[Saved entries]

++++++

(** * claippy: the conversation/context state machine and the message segmenter

    A shallow embedding of [src/src/model.rs] (Conversation, WorkspaceContext,
    Artifact) and of the segmentation side of [src/src/command.rs]
    ([handle_query], [parse_message_parts]).

    Text handled by the segmenter is a [list ascii] ([text]); the regular
    expressions of the source are written out as the first-match scanners
    that the regex engine's leftmost-first semantics amounts to.  A text is
    read as the UTF-8 bytes of the Rust string; the REPL's white-space
    handling decodes the multi-byte white-space characters. *)

From Stdlib Require Import Ascii String List.
From stdpp Require Import base gmap sets list strings countable.
Import ListNotations.

Open Scope list_scope.

(* ------------------------------------------------------------------------ *)
(** ** Shared data types *)

Definition text := list ascii.

(** A string literal as text. *)
Definition s2l (s : string) : text := list_ascii_of_string s.

Definition infix (p l : text) : Prop := exists a b, l = a ++ p ++ b.

(** The double quote and the newline character. *)
Definition dq : ascii := "034"%char.
Definition nl : ascii := "010"%char.

(** [Result<T>] with a boxed error; the error is only carried around. *)
Inductive result (A : Type) :=
| Ok (a : A)
| Err (e : string).
Arguments Ok {A} a.
Arguments Err {A} e.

++++++

Work to be completed >> Lines holding the word "first" are the answer; copy every one from the records above.

Response to the exercise >>
    expressions of the source are written out as the first-match scanners
    that the regex engine's leftmost-first semantics amounts to.  A text is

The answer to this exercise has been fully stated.